Portland Public Schools science courses in high school focus on ‘climate justice’ and ‘social justice’

Investigations


Jefferson High School in Portland offers students science courses that use a social justice lens. One of the courses titled “Climate Justice/Climate Change” has students “explore the topic of climate change and climate justice through both a science and social studies lens.” The elective science course will have students “investigate climate and engineering solutions as well as the disproportionate impact that climate change has on various frontline communities.” The district defines “frontline communities” as:

Communities that experience continuing injustice—including people of color, immigrants, people with lower incomes, those in rural areas, and indigenous people—and face a legacy of systemic, largely racialized, inequity that influences their living and working places, the quality of their air and water, and their economic opportunities.

The high school chemistry course offering states that it focuses on the Next Generation Science Standards (NGSS) for chemistry science. Additionally, the class includes an emphasis on social justice.

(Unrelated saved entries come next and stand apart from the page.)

(* ===== verification/Windows.v ===== *)
(** * Windows: the parts of the shims for Windows

    [crates/containerd-shimkit/src/vendor/containerd_shim/sys/windows/named_pipe_logger.rs],
    [crates/containerd-shimkit/src/sys/windows] and
    [crates/containerd-shim-wasm/src/sys/windows/container/instance.rs].  The
    logger writes the lines of [Logger.v] to a named pipe; the instance is a
    stub.  The pipe of [mio] is the class [Pipe]; a path is a string with the
    separators of Windows. *)

From S2P Require Import Prelude Async RustStr Errors Waitable Hooks Logger InstanceData Events Local.
From Stdlib Require Import Ascii.

(** ** The named pipe *)

(** The errors of a pipe, as the code tells them apart *)
Inductive PipeErrorKind := Interrupted | WouldBlock | OtherPipeError.

Record PipeError := MkPipeError { pipe_kind : PipeErrorKind; raw_os_error : option Z; pipe_text : string }.

(** [mio::event::Event] *)
Record PipeEvent := MkPipeEvent { is_readable : bool; is_writable : bool }.

(** [NamedPipe]: [connect], [disconnect], [write_all] and [flush]; [NamedPipe::new]
    and the registration of the poll; one [Poll::poll]. *)
Class Pipe (W : Type) := {
  pipe_new : string -> M W PipeError unit;
  poll_register : M W PipeError unit;
  poll_events : W -> option (outcome PipeError (list PipeEvent) * W);
  pipe_connect : M W PipeError unit;
  pipe_disconnect : M W PipeError unit;
  pipe_write_all : string -> M W PipeError unit;
  pipe_flush : M W PipeError unit;
}.

(** The logger over the pipe: the [Mutex] of the connection is poisoned by a
    panic of the thread that holds it. *)
Record PipeState (W : Type) := MkPipeState { pipe_log_state : LogState; poisoned : bool; pipe_world : W }.
Arguments MkPipeState {W}.
Arguments pipe_log_state {W}.
Arguments poisoned {W}.
Arguments pipe_world {W}.

Section named_pipe.
Context {W : Type} `{!Pipe W}.
Abbreviation St := (PipeState W).

(** [Result::unwrap] *)
Definition punwrap {A} (m : M W PipeError A) : M W Empty_set A := fun w =>
  match m w with (Ok a, w') => (Ok a, w') | (_, w') => (Panic, w') end.

(** A stretch of code that holds the lock *)
Definition locked (m : M W Empty_set unit) : M St Empty_set unit := fun s =>
  if poisoned s then (Panic, s)
  else let '(r, w) := m (pipe_world s) in
       (r, MkPipeState (pipe_log_state s) (match r with Panic => true | _ => false end) w).

(** [pipe_name] of [NamedPipeLogger::new] *)
Definition pipe_name (namespace id : string) : string :=
  "\\.\pipe\containerd-shim-" +:+ namespace +:+ "-" +:+ id +:+ "-log".

(** [NamedPipeLogger::new], without the thread it spawns *)
Definition pipe_logger_new (namespace id : string) : M W Empty_set unit :=
  let! _ := punwrap (pipe_new (pipe_name namespace id)) in
  punwrap poll_register.

(** An event, in the thread that [new] spawns *)
Definition serve_writable : M W Empty_set unit :=
  let! r := mtry pipe_connect in
  match r with
  | Ok _ => mret tt
  | Err e => match pipe_kind e with Interrupted | WouldBlock => mret tt | OtherPipeError => mpanic end
  | Panic => mpanic
  end.

Definition serve_event (ev : PipeEvent) : M St Empty_set unit :=
  let! _ := (if is_writable ev then locked serve_writable else mret tt) in
  if is_readable ev then locked (punwrap pipe_disconnect) else mret tt.

Definition serve_events (evs : list PipeEvent) : M St Empty_set unit :=
  foldM_M (fun _ ev => serve_event ev) tt evs.

(** The loop of the thread, for a number of polls *)
Fixpoint pipe_server (polls : nat) : async St Empty_set unit :=
  match polls with
  | O => await (fun _ => None)
  | S polls' =>
      let* evs := await (fun s => '(r, w) ← poll_events (pipe_world s);
                          Some (r, MkPipeState (pipe_log_state s) (poisoned s) w)) in
      match evs with
      | Ok evs => let* _ := alift (serve_events evs) in pipe_server polls'
      | _ => apanic
      end
  end.

(** The message of [Log::log] *)
Definition pipe_message (time : string) (r : LogRecord) (s : LogState) : string :=
  "time=" +:+ debug_str time +:+ " level=" +:+ level_name (record_level r) +:+
  KEY_VALUES s +:+ visit (record_kv r) +:+ " msg=" +:+ debug_str (record_args r) +:+ newline_str.

(** The errors of the write that are ignored: 536 is that no client is
    connected, 232 that the client is shutting down. *)
Definition write_ignored (e : PipeError) : bool :=
  match pipe_kind e with
  | Interrupted | WouldBlock => true
  | OtherPipeError => bool_decide (raw_os_error e = Some 536%Z) || bool_decide (raw_os_error e = Some 232%Z)
  end.

Definition write_message (message : string) : M W Empty_set unit :=
  let! r := mtry (pipe_write_all message) in
  match r with
  | Ok _ => mret tt
  | Err e => if write_ignored e then mret tt else mpanic
  | Panic => mpanic
  end.

(** [Log::log] and [Log::flush] *)
Definition pipe_log (time : string) (r : LogRecord) : M St Empty_set unit := fun s =>
  if enabled (pipe_log_state s) (record_level r)
  then locked (write_message (pipe_message time r (pipe_log_state s))) s
  else (Ok tt, s).

Definition pipe_flush_log : M St Empty_set unit :=
  locked (let! _ := mtry pipe_flush in mret tt).

(** A sequence of records *)
Definition pipe_log_all (rs : list (string * LogRecord)) : M St Empty_set unit :=
  foldM_M (fun _ r => pipe_log r.1 r.2) tt rs.
End named_pipe.

(** ** [sys/windows] *)

Definition backslash : ascii := "\"%char.

Fixpoint to_backslash (s : string) : string :=
  match s with
  | EmptyString => EmptyString
  | String c s' => String (if decide (c = slash) then backslash else c) (to_backslash s')
  end.

(** A path that is only a drive, such as [C:] *)
Definition is_drive (p : string) : bool :=
  match p with String c (String c' EmptyString) => is_alpha_ascii c && bool_decide (c' = ":"%char) | _ => false end.

(** [Path::join] of a plain name *)
Definition windows_join (base name : string) : string :=
  if RustStr.is_empty base || ends_with_char slash base || ends_with_char backslash base || is_drive base
  then base +:+ name else base +:+ str_of_char backslash +:+ name.

(** [DEFAULT_CONTAINER_ROOT_DIR], from the variable [ProgramData] *)
Definition windows_root_dir (program_data : option string) : string :=
  windows_join (windows_join (default "C:\ProgramData" program_data) "containerd") "state".

(** [path.starts_with(r"\\.\pipe\")]: the prefix of the path is the device
    [pipe]; a prefix may be written with either separator. *)
Definition is_pipe_path (path : string) : bool :=
  let p := to_backslash path in starts_with "\\.\pipe\" p || bool_decide (p = "\\.\pipe"%string).

Definition FILE_FLAG_OVERLAPPED : Z := 1073741824.

(** What [stdio::open] asks for *)
Record OpenOptions := MkOpenOptions { opt_read : bool; opt_write : bool; custom_flags : Z }.

Definition open_options (path : string) : OpenOptions :=
  MkOpenOptions true true (if is_pipe_path path then FILE_FLAG_OVERLAPPED else 0).

(** [get_metrics]; [convert_to_any] is of [containerd_shim]. *)
Definition windows_metrics (convert_to_any : Any -> outcome string Any) (pid : Z) : outcome string Any :=
  convert_to_any (MkAny EmptyString []).

(** ** The instance: every method is [todo!()]. *)

Record WindowsInst := MkWindowsInst { phantom : unit }.

Section instance.
Context {W : Type}.

Definition windows_new (id : string) (cfg : InstanceConfig) : async W Error WindowsInst := apanic.
Definition windows_start (self : WindowsInst) : async W Error Z := apanic.
Definition windows_kill (self : WindowsInst) (signal : Z) : async W Error unit := apanic.
Definition windows_delete (self : WindowsInst) : async W Error unit := apanic.
Definition windows_wait (self : WindowsInst) : async W Empty_set (Z * DateTime) := apanic.

Definition windows_instance : Instance W WindowsInst := {|
  inst_new := windows_new;
  inst_start := windows_start;
  inst_kill := windows_kill;
  inst_delete := windows_delete;
  inst_wait := windows_wait;
|}.
End instance.

(** ** Lemmas *)

Section runs.
Context {W : Type} `{!Pipe W}.
Abbreviation St := (PipeState W).

(** What [write_all] promises of the messages the client of the pipe gets *)
Class PipeLaws (received : W -> list string) : Prop := {
  write_received m (w w' : W) : pipe_write_all m w = (Ok tt, w') -> received w' = received w ++ [m];
  failed_received m (w w' : W) e : pipe_write_all m w = (Err e, w') -> received w' = received w;
}.

Context (received : W -> list string) `{!PipeLaws received}.

(** The state of a FIFO logger whose reader got the same messages *)
Definition as_fifo (s : St) : LogState :=
  MkLogState (max_level (pipe_log_state s)) (KEY_VALUES (pipe_log_state s))
    ((fun m => m +:+ newline_str) <$> received (pipe_world s)).

Lemma locked_ok m (s s' : St) :
  locked m s = (Ok tt, s') ->
  poisoned s = false /\ exists w', m (pipe_world s) = (Ok tt, w') /\ s' = MkPipeState (pipe_log_state s) false w'.
Proof.
  unfold locked. destruct (poisoned s); [done|]. destruct (m _) as [[[]|e|] w'] eqn:Hm; [|done..].
  intros [= <-]. split; [done|]. by exists w'.
Qed.

Lemma write_message_ok m (w w' : W) :
  write_message m w = (Ok tt, w') -> received w' = received w ++ [m] \/ received w' = received w.
Proof.
  unfold write_message. intros (r & w1 & Hr & Hk)%mbind_ok. unfold mtry in Hr.
  destruct (pipe_write_all m w) as [[[]|e|] w2] eqn:Hw; simplify_eq.
  - injection Hk as <-. left. by eapply write_received.
  - destruct (write_ignored e); [|done]. injection Hk as <-. right. by eapply failed_received.
Qed.

Lemma pipe_log_fifo time r (s s' : St) :
  pipe_log time r s = (Ok tt, s') ->
  exists ok, as_fifo s' = log time ok r (as_fifo s) /\ pipe_log_state s' = pipe_log_state s.
Proof.
  unfold pipe_log, log, enabled. cbn [max_level as_fifo]. destruct (_ <=? _).
  - intros (_ & w' & Hw & ->)%locked_ok. unfold as_fifo. simpl.
    apply write_message_ok in Hw as [->| ->]; [exists true|exists false]; (split; [|done]); simpl; [|done].
    rewrite fmap_app. simpl. unfold pipe_message. by rewrite !str_app_assoc.
  - intros [= <-]. by exists true.
Qed.

(** A panic while the lock is held stays with the logger. *)
Lemma locked_poisons m (s s' : St) : locked m s = (Panic, s') -> poisoned s' = true.
Proof.
  unfold locked. destruct (poisoned s) eqn:Hp; [by intros [= <-]|].
  destruct (m _) as [[[]|e|] w']; intros; by simplify_eq.
Qed.

Lemma pipe_log_poisoned time r (s s' : St) : pipe_log time r s = (Panic, s') -> poisoned s' = true.
Proof. unfold pipe_log. destruct (enabled _ _); [apply locked_poisons|done]. Qed.
End runs.

(** ** Properties *)

(** The lines of a FIFO logger, with the successes of its writes *)
Definition fifo_logs (rs : list (string * LogRecord)) (oks : list bool) (s : LogState) : LogState :=
  foldl (fun s r => log r.1.1 r.2 r.1.2 s) s (zip rs oks).

Section properties.
Context {W : Type} `{!Pipe W} (received : W -> list string) `{!PipeLaws received}.

Lemma pipe_log_all_fifo rs (s s' : PipeState W) :
  pipe_log_all rs s = (Ok tt, s') ->
  exists oks, length oks = length rs /\ as_fifo received s' = fifo_logs rs oks (as_fifo received s).
Proof.
  unfold pipe_log_all. revert s. induction rs as [|[t r] rs IH]; intros s; simpl.
  - intros [= <-]. by exists [].
  - intros ([] & s1 & H1 & H2)%mbind_ok. apply (pipe_log_fifo received) in H1 as (ok & H1 & _).
    apply IH in H2 as (oks & Hl & H2). exists (ok :: oks). split; [by f_equal/=|]. by rewrite H2, H1.
Qed.

Lemma pipe_log_all_poisoned rs (s s' : PipeState W) : pipe_log_all rs s = (Panic, s') -> poisoned s' = true.
Proof.
  unfold pipe_log_all. revert s. induction rs as [|r rs IH]; intros s; simpl; [done|]. unfold mbind at 1.
  destruct (pipe_log r.1 r.2 s) as [[[]|e|] s1] eqn:Hr; [apply IH|done|].
  intros [= <-]. by eapply pipe_log_poisoned.
Qed.

End properties.

(** A future that never succeeds on its own *)
Definition never_ok {S E A} (p : async S E A) : Prop := forall s, match exec p s with (Some (Ok _), _) => False | _ => True end.

Lemma never_ok_bind {S E A B} (p : async S E A) (k : A -> async S E B) :
  (forall a, never_ok (k a)) -> never_ok (abind p k).
Proof. intros Hk s. rewrite exec_abind. by destruct (exec p s) as [[[a|e|]|] s1]; [apply Hk|..]. Qed.

Lemma never_ok_first {S E A B} (p : async S E A) (k : A -> async S E B) : never_ok p -> never_ok (abind p k).
Proof. intros Hp s. rewrite exec_abind. specialize (Hp s). by destruct (exec p s) as [[[a|e|]|] s1]. Qed.

(** A shim with the instance of Windows creates no task, whatever the request
    is: its future panics, or ends in an error before. *)
Theorem windows_creates_nothing {W X E N K Spec Child HookStatus : Type} `{!EventSender X E} `{!Notify N K}
    `{!Host W Spec Child HookStatus} (self : Local E) (req : CreateTaskRequest) (s : Shared W X WindowsInst N) :
  match exec (task_create (Instance0 := windows_instance) self req) s with (Some (Ok _), _) => False | _ => True end.
Proof.
  revert s. change (never_ok (task_create (Instance0 := windows_instance) (N := N) self req)). unfold task_create.
  do 6 (apply never_ok_bind; intros ?). by apply never_ok_first.
Qed.

(** ** A pipe that takes the messages of a list of results *)

Record DemoPipe := MkDemoPipe { demo_received : list string; demo_results : list (option PipeError) }.

Definition demo_write (m : string) : M DemoPipe PipeError unit := fun w =>
  match demo_results w with
  | Some e :: rest => (Err e, MkDemoPipe (demo_received w) rest)
  | None :: rest => (Ok tt, MkDemoPipe (demo_received w ++ [m]) rest)
  | [] => (Ok tt, MkDemoPipe (demo_received w ++ [m]) [])
  end.

#[export] Instance demo_pipe : Pipe DemoPipe := {
  pipe_new _ := mret tt;
  poll_register := mret tt;
  poll_events _ := None;
  pipe_connect := mret tt;
  pipe_disconnect := mret tt;
  pipe_write_all := demo_write;
  pipe_flush := mret tt;
}.

#[export] Instance demo_pipe_laws : PipeLaws demo_received.
Proof.
  split; intros m w w'; simpl; unfold demo_write; destruct (demo_results w) as [|[e|] rest]; intros; by simplify_eq.
Qed.

(** The client is not there for the first record, and the pipe breaks at the third. *)
Definition demo_pipe_state : PipeState DemoPipe :=
  MkPipeState (MkLogState Info EmptyString []) false
    (MkDemoPipe [] [Some (MkPipeError OtherPipeError (Some 536%Z) "no client"); None;
                    Some (MkPipeError OtherPipeError (Some 109%Z) "broken pipe")]).

Definition demo_record (m : string) : string * LogRecord := ("now"%string, MkLogRecord Info m []).

Definition demo_pipe_run (ms : list string) := pipe_log_all (demo_record <$> ms) demo_pipe_state.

The Next Generation Science Standards incorporate social justice and climate justice frameworks into the materials, blogs, and articles it disseminates. For example, in its newsletter “NGSS NOW” from November 2021, it promotes STEM Teaching Tool 79 from the site STEM Teaching Tools. The teaching tool titled “How can we confront and dismantle systemic racism through science learning?” states that science is a “subjective human endeavor shaped by issues of power and oppression.” The site also claims that science teaching and learning “often leaves untouched a status quo that threatens the physical, emotional, psychological, and intellectual well-being of historically minoritized learners, especially students from Black, Indigenous, and People of Color (BIPOC) communities.”


As part of a Next Generation Science Standards unit on squirrels, a lesson titled “L3.3 Equity – Trees” states that students will be able to explain the “phenomena using the lens of social justice.” Background materials include articles titled “The Troublesome Connection Between City Trees and Income Inequality” and “Urban Trees Reveal Income Inequality.”